Boeing News Isn't All Bad
Boeing Defense, Space & Security announced it has won $13.6 million in contracts to upgrade USAF Combat Survivor Evader Locator handheld radios.
St. Louis-based Boeing Defense, Space & Security has won $13.6 million in contracts to upgrade USAF Combat Survivor Evader Locator (CSEL) handheld radios with new capabilities to enable faster search and rescue of isolated personnel and to upgrade the CSEL ultrahigh frequency base stations, the company announced Jan. 18.
"These new contracts confirm that Boeing is meeting our commitments to provide our military customers with world-class, next-generation communications capabilities," Boeing CSEL Program Manager Steve Capps said in a news release. "CSEL provides the U.S. military with the strategic advantage of an easy-to-use, multi-function radio that has already played a critical role in numerous successful rescues involving downed combat forces and pilots."

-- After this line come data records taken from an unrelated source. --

(* ===== verification/StrFacts.v ===== *)
(** * Facts on the string operations of the prelude

    Reversal and [strip], [split_on] over joined fields, first occurrence of a
    separator: shared by the parsers of header values, URLs and cookies. *)
From S2P Require Import Prelude SortFacts.

(** Every character of [s] satisfies [p]. *)
Fixpoint str_all (p : ascii -> bool) (s : string) : bool :=
  match s with
  | EmptyString => true
  | String c s' => p c && str_all p s'
  end.

(** The character [c] does not occur. *)
Definition no_char (c : ascii) (s : string) : bool := str_all (fun a => negb (bool_decide (a = c))) s.

(** The first and last characters, when there are any, are not in [f]. *)
Definition ends_clean (f : ascii -> bool) (s : string) : bool :=
  match s with
  | EmptyString => true
  | String c _ => negb (f c) &&
      match str_rev s with String c' _ => negb (f c') | EmptyString => true end
  end.

Lemma append_cons c s t : String c s +:+ t = String c (s +:+ t).
Proof. done. Qed.

Lemma append_empty s : EmptyString +:+ s = s.
Proof. done. Qed.

Lemma append_assoc (s t u : string) : (s +:+ t) +:+ u = s +:+ (t +:+ u).
Proof. induction s as [|c s IH]; [done|]. by rewrite !append_cons, IH. Qed.

Lemma rev_app_spec s t : String.rev_app s t = str_rev s +:+ t.
Proof.
  unfold str_rev, String.rev. revert t. induction s as [|c s IH]; intros t; [done|].
  simpl String.rev_app. rewrite (IH (String c t)), (IH (String c EmptyString)).
  by rewrite append_assoc.
Qed.

Lemma str_rev_cons c s : str_rev (String c s) = str_rev s +:+ String c EmptyString.
Proof. unfold str_rev at 1, String.rev. simpl. apply rev_app_spec. Qed.

Lemma str_rev_app s t : str_rev (s +:+ t) = str_rev t +:+ str_rev s.
Proof.
  induction s as [|c s IH]; [symmetry; apply append_nil_r|].
  by rewrite append_cons, !str_rev_cons, IH, append_assoc.
Qed.

Lemma str_rev_involutive s : str_rev (str_rev s) = s.
Proof.
  induction s as [|c s IH]; [done|]. by rewrite str_rev_cons, str_rev_app, IH.
Qed.

Lemma strip_clean f s : ends_clean f s = true -> strip_by f s = s.
Proof.
  destruct s as [|c s]; [done|]. unfold ends_clean, strip_by.
  intros [Hc Hr]%andb_true_iff. apply negb_true_iff in Hc. simpl lstrip_by at 2. rewrite Hc.
  destruct (str_rev (String c s)) as [|c' r] eqn:E.
  - simpl. rewrite <-E. by rewrite str_rev_involutive.
  - simpl. apply negb_true_iff in Hr. rewrite Hr, <-E. apply str_rev_involutive.
Qed.

(** Leading characters in [f] are removed. *)
Lemma strip_lead f c s : f c = true -> strip_by f (String c s) = strip_by f s.
Proof. intros Hc. unfold strip_by. simpl. by rewrite Hc. Qed.

(** A text between two characters outside [f]. *)
Lemma ends_clean_between f a s b :
  f a = false -> f b = false -> ends_clean f (String a (s +:+ String b EmptyString)) = true.
Proof.
  intros Ha Hb. unfold ends_clean. rewrite Ha, str_rev_cons, str_rev_app.
  change (str_rev (String b EmptyString)) with (String b EmptyString). simpl. by rewrite Hb.
Qed.

(** [strip] removes the two characters around a text. *)
Lemma strip_between f a b s :
  f a = true -> f b = true -> ends_clean f s = true ->
  strip_by f (String a (s +:+ String b EmptyString)) = s.
Proof.
  intros Ha Hb Hs. rewrite strip_lead by done.
  destruct s as [|c s'].
  { unfold strip_by. simpl. by rewrite Hb. }
  pose proof (strip_clean f _ Hs) as Hclean. unfold strip_by in *.
  destruct (andb_prop _ _ Hs) as [Hc _]. apply negb_true_iff in Hc.
  assert (Hl : forall t, lstrip_by f (String c t) = String c t) by (intros t; simpl; by rewrite Hc).
  rewrite append_cons, Hl, <-append_cons, str_rev_app. rewrite Hl in Hclean.
  change (str_rev (String b EmptyString)) with (String b EmptyString).
  rewrite append_cons. simpl lstrip_by at 1. by rewrite Hb.
Qed.

Lemma strip_wrapped f a s :
  f a = true -> ends_clean f s = true ->
  strip_by f (String a (s +:+ String a EmptyString)) = s.
Proof. intros Ha Hs. by apply strip_between. Qed.

Lemma str_all_app p s t : str_all p (s +:+ t) = str_all p s && str_all p t.
Proof. induction s as [|c s IH]; [done|]. rewrite append_cons. simpl. by rewrite IH, andb_assoc. Qed.

Lemma str_all_and p q s : str_all (fun c => p c && q c) s = str_all p s && str_all q s.
Proof. induction s as [|c s IH]; [done|]. simpl. rewrite IH. by destruct (p c), (q c), (str_all p s). Qed.

Lemma no_char_app c s t : no_char c (s +:+ t) = no_char c s && no_char c t.
Proof. apply str_all_app. Qed.

Lemma str_all_impl (p q : ascii -> bool) s : (forall c, p c = true -> q c = true) -> str_all p s = true -> str_all q s = true.
Proof.
  intros H. induction s as [|c s IH]; [done|]. cbn [str_all]. rewrite !andb_true_iff. intros [??]. auto.
Qed.

Lemma no_char_cons c a s : no_char c (String a s) = negb (bool_decide (a = c)) && no_char c s.
Proof. done. Qed.

Lemma no_char_join c sep l : no_char c sep = true -> Forall (fun s => no_char c s = true) l ->
  no_char c (join sep l) = true.
Proof.
  intros Hs. induction 1 as [|x l Hx Hl IH]; [done|]. destruct l as [|y l]; [done|].
  change (join sep (x :: y :: l)) with (x +:+ (sep +:+ join sep (y :: l))).
  rewrite (no_char_app c x), (no_char_app c sep), Hx, Hs. exact IH.
Qed.

Lemma join_prefix sep p x l : p +:+ join sep (x :: l) = join sep ((p +:+ x) :: l).
Proof. destruct l as [|y l]; [done|]. cbn [join]. by rewrite append_assoc. Qed.

Lemma ends_clean_snoc f s c :
  f c = false -> match s with String a _ => f a = false | EmptyString => True end ->
  ends_clean f (s +:+ String c EmptyString) = true.
Proof.
  intros Hc Ha. destruct s as [|a s]; unfold ends_clean.
  - rewrite append_empty. change (str_rev (String c EmptyString)) with (String c EmptyString). cbv iota beta. by rewrite Hc.
  - rewrite append_cons, Ha, <- append_cons, str_rev_app.
    change (str_rev (String c EmptyString)) with (String c EmptyString). rewrite append_cons. cbv iota beta. by rewrite Hc.
Qed.

(** Splitting a text at a separator it contains. *)
Lemma split_app c s t : split_on c (s +:+ String c t) = split_on c s ++ split_on c t.
Proof.
  assert (Hne : split_on c t <> []) by (destruct t as [|a t]; cbn; [done|]; case_bool_decide; [done|]; by destruct (split_on c t)).
  induction s as [|a s IH].
  - rewrite append_empty. cbn [split_on]. by rewrite bool_decide_eq_true_2.
  - rewrite append_cons. cbn [split_on]. rewrite IH. case_bool_decide; [done|].
    by destruct (split_on c s) as [|w ws] eqn:E; [destruct s as [|b s]; cbn in E; [|case_bool_decide; [|destruct (split_on c s)]]|].
Qed.

Lemma split_lines c (l : list string) : l <> [] ->
  split_on c (join (String c EmptyString) l) = concat (split_on c <$> l).
Proof.
  induction l as [|x l IH]; [done|]. intros _. destruct l as [|y l]; [cbn; by rewrite app_nil_r|].
  change (join (String c EmptyString) (x :: y :: l)) with (x +:+ String c (join (String c EmptyString) (y :: l))).
  rewrite split_app, IH by done. done.
Qed.

Lemma split_no_char c s : no_char c s = true -> split_on c s = [s].
Proof.
  unfold no_char. induction s as [|a s IH]; [done|]. simpl.
  intros [Ha Hs]%andb_true_iff. apply negb_true_iff in Ha. rewrite Ha. by rewrite IH.
Qed.

Lemma split_first c s t :
  no_char c s = true -> split_on c (s +:+ String c t) = s :: split_on c t.
Proof.
  unfold no_char. induction s as [|a s IH]; intros Hs.
  - simpl. by rewrite bool_decide_eq_true_2.
  - simpl in Hs. apply andb_true_iff in Hs as [Ha Hs]. apply negb_true_iff in Ha.
    rewrite append_cons. simpl. by rewrite Ha, IH.
Qed.

Lemma partition_no_char c s :
  no_char c s = true -> partition_on c s = (s, false, EmptyString).
Proof.
  unfold no_char. induction s as [|a s IH]; [done|]. simpl.
  intros [Ha Hs]%andb_true_iff. apply negb_true_iff in Ha. rewrite Ha. by rewrite IH.
Qed.

Lemma partition_first c s t :
  no_char c s = true -> partition_on c (s +:+ String c t) = (s, true, t).
Proof.
  unfold no_char. induction s as [|a s IH]; intros Hs.
  - simpl. by rewrite bool_decide_eq_true_2.
  - simpl in Hs. apply andb_true_iff in Hs as [Ha Hs]. apply negb_true_iff in Ha.
    rewrite append_cons. simpl. by rewrite Ha, IH.
Qed.

(** [s.partition(c)] loses nothing. *)
Lemma partition_spec c s b m r :
  partition_on c s = (b, m, r) ->
  no_char c b = true /\ s = if m then b +:+ String c r else b.
Proof.
  unfold no_char. revert b m r. induction s as [|a s IH]; intros b m r; simpl.
  - by intros [= <- <- <-].
  - case_bool_decide as Ha; [intros [= <- <- <-]; by subst|].
    destruct (partition_on c s) as [[b' m'] r'] eqn:E. intros [= <- <- <-].
    destruct (IH _ _ _ eq_refl) as [Hb Hs]. simpl. split.
    + by rewrite bool_decide_eq_false_2, Hb.
    + rewrite Hs. by destruct m'.
Qed.

(** Fields separated by [c] and one more text: the split of a join. *)
Lemma split_join c (sep : string) l :
  l <> [] -> Forall (fun s => no_char c s = true) l -> no_char c sep = true ->
  exists w ws, l = w :: ws /\
    split_on c (join (String c sep) l) = w :: ((fun s => sep +:+ s) <$> ws).
Proof.
  intros Hl Hf Hsep. destruct l as [|w ws]; [done|]. exists w, ws. split; [done|].
  clear Hl. revert w Hf. induction ws as [|w' ws IH]; intros w Hf.
  - simpl. rewrite split_no_char; [done|]. by apply Forall_cons in Hf as [? _].
  - apply Forall_cons in Hf as [Hw Hf].
    change (join (String c sep) (w :: w' :: ws))
      with (w +:+ (String c sep +:+ join (String c sep) (w' :: ws))).
    rewrite append_cons, split_first by done. csimpl. f_equal.
    specialize (IH w' Hf).
    assert (Hpre : forall t x xs, split_on c t = x :: xs ->
      split_on c (sep +:+ t) = (sep +:+ x) :: xs).
    { clear -Hsep. intros t x xs Ht. unfold no_char in Hsep.
      induction sep as [|a s IHs]; [done|]. simpl in Hsep.
      apply andb_true_iff in Hsep as [Ha Hs]. apply negb_true_iff in Ha.
      rewrite !append_cons. simpl. by rewrite Ha, IHs. }
    by apply Hpre.
Qed.

(** [startswith] and [endswith] as decompositions. *)
Lemma startswith_spec p s : startswith p s = true <-> exists t, s = p +:+ t.
Proof.
  revert s. induction p as [|a p IH]; intros s; [split; [by exists s | done]|].
  destruct s as [|b s]; cbn [startswith].
  - split; [done|]. intros [t H]. by rewrite append_cons in H.
  - rewrite andb_true_iff, IH, bool_decide_eq_true. split.
    + intros [-> [t ->]]. exists t. by rewrite append_cons.
    + intros [t H]. rewrite append_cons in H. injection H as -> ->. eauto.
Qed.

Lemma drop_str_app t p : drop_str (String.length t) (t +:+ p) = p.
Proof. induction t as [|c t IH]; [done|]. by rewrite append_cons. Qed.

Lemma drop_str_split n s : n <= String.length s -> exists t, s = t +:+ drop_str n s /\ String.length t = n.
Proof.
  revert s. induction n as [|n IH]; intros s Hn; [by exists EmptyString|].
  destruct s as [|c s]; cbn in *; [lia|].
  destruct (IH s) as (t & Ht & Hl); [lia|]. exists (String c t). split; [|cbn; by rewrite Hl].
  rewrite append_cons. by rewrite <- Ht.
Qed.

Lemma str_length_app s t : String.length (s +:+ t) = String.length s + String.length t.
Proof. induction s as [|c s IH]; [done|]. rewrite append_cons. cbn. by rewrite IH. Qed.

Lemma endswith_spec p s : endswith p s = true <-> exists t, s = t +:+ p.
Proof.
  unfold endswith. rewrite andb_true_iff, Nat.leb_le, bool_decide_eq_true. split.
  - intros [Hl Hd]. destruct (drop_str_split (String.length s - String.length p) s) as (t & Ht & _); [lia|].
    exists t. by rewrite Hd in Ht.
  - intros [t ->]. rewrite str_length_app. split; [lia|].
    replace (String.length t + String.length p - String.length p) with (String.length t) by lia.
    apply drop_str_app.
Qed.

(** A string is its first [n] characters and the rest. *)
Lemma substring_drop n s :
  String.substring 0 n s +:+ drop_str n s = s /\
  String.length (String.substring 0 n s) = n `min` String.length s.
Proof.
  revert s. induction n as [|n IH]; intros [|c s]; [done..|].
  cbn. rewrite append_cons. destruct (IH s) as [-> ->]. done.
Qed.

(** An occurrence that starts before a character it cannot go on with ends before
    that character. *)
Definition str_tl (s : string) : string := match s with String _ t => t | EmptyString => s end.

Lemma startswith_head p a c b :
  nonempty p = true -> no_char c (str_tl p) = true -> nonempty a = true ->
  startswith p (a +:+ String c b) = startswith p a.
Proof.
  destruct p as [|x p]; [done|]. destruct a as [|y a]; [done|]. intros _ Hp _.
  rewrite append_cons. cbn [startswith str_tl] in *. f_equal. revert a Hp.
  induction p as [|z p IH]; intros a Hp; [by destruct a|].
  rewrite no_char_cons in Hp. apply andb_true_iff in Hp as [Hz Hp].
  destruct a as [|w a]; rewrite ?append_empty, ?append_cons; cbn [startswith].
  - apply negb_true_iff in Hz. by rewrite Hz.
  - by rewrite IH.
Qed.

Lemma contains_cons p c s : contains p (String c s) = startswith p (String c s) || contains p s.
Proof. done. Qed.

(** A pattern without the character [c] does not occur across it. *)
Lemma contains_sep p a c b :
  nonempty p = true -> no_char c p = true ->
  contains p (a +:+ String c b) = contains p a || contains p b.
Proof.
  intros Hn Hp. induction a as [|y a IH].
  - rewrite append_empty, contains_cons. destruct p as [|x p]; [done|].
    rewrite no_char_cons in Hp. apply andb_true_iff in Hp as [Hx _]. apply negb_true_iff in Hx.
    cbn [startswith]. by rewrite Hx.
  - rewrite append_cons, !contains_cons, IH, orb_assoc. f_equal. f_equal.
    rewrite <- append_cons. apply startswith_head; [done| |done].
    destruct p as [|x p]; [done|]. rewrite no_char_cons in Hp. by apply andb_true_iff in Hp as [_ ?].
Qed.

Lemma contains_join p c l :
  nonempty p = true -> no_char c p = true -> Forall (fun s => contains p s = false) l ->
  contains p (join (String c EmptyString) l) = false.
Proof.
  intros Hn Hp. induction 1 as [|s l Hs Hl IH]; [by destruct p|].
  destruct l as [|t l]; [done|].
  change (join (String c EmptyString) (s :: t :: l))
    with (s +:+ (String c EmptyString +:+ join (String c EmptyString) (t :: l))).
  rewrite append_cons, append_empty, contains_sep by done. by rewrite Hs, IH.
Qed.

Lemma str_all_rev p s : str_all p (str_rev s) = str_all p s.
Proof.
  induction s as [|c s IH]; [done|]. rewrite str_rev_cons, str_all_app, IH. cbn [str_all].
  by rewrite andb_true_r, andb_comm.
Qed.

Lemma nonempty_rev s : nonempty (str_rev s) = nonempty s.
Proof. destruct s as [|c s]; [done|]. rewrite str_rev_cons. by destruct (str_rev s). Qed.

Lemma nonempty_app s t : nonempty (s +:+ t) = nonempty s || nonempty t.
Proof. by destruct s. Qed.

Lemma substring_app s t : String.substring 0 (String.length s) (s +:+ t) = s.
Proof. induction s as [|c s IH]; [by destruct t|]. rewrite append_cons. cbn. by rewrite IH. Qed.

Lemma append_cancel_r s t u : s +:+ u = t +:+ u <-> s = t.
Proof.
  split; [|by intros ->]. intros H%(f_equal str_rev). rewrite !str_rev_app in H.
  apply (inj (String.append (str_rev u))) in H. apply (f_equal str_rev) in H. by rewrite !str_rev_involutive in H.
Qed.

Upgrading the base stations will bring the CSEL network up to the latest Information Assurance standards that protect networks from outside intrusion, according to the release. "There's never been anything like CSEL for search and rescue," said Air Force Lt. Matthew Renner, previously a CSEL test engineer with the Joint Program Office for Personnel Recovery at Hanscom Air Force Base. "These new capabilities can reduce rescue time and give isolated personnel another option to get home safely. The pilots we've worked with are really excited about it."
The company reported more than 54,400 CSEL radios have been delivered to the U.S. military to date.
Parent company Boeing meanwhile is dealing with the worldwide grounding of all currently operating 787 Dreamliner aircraft following two incidents involving the planes' lithium ion batteries.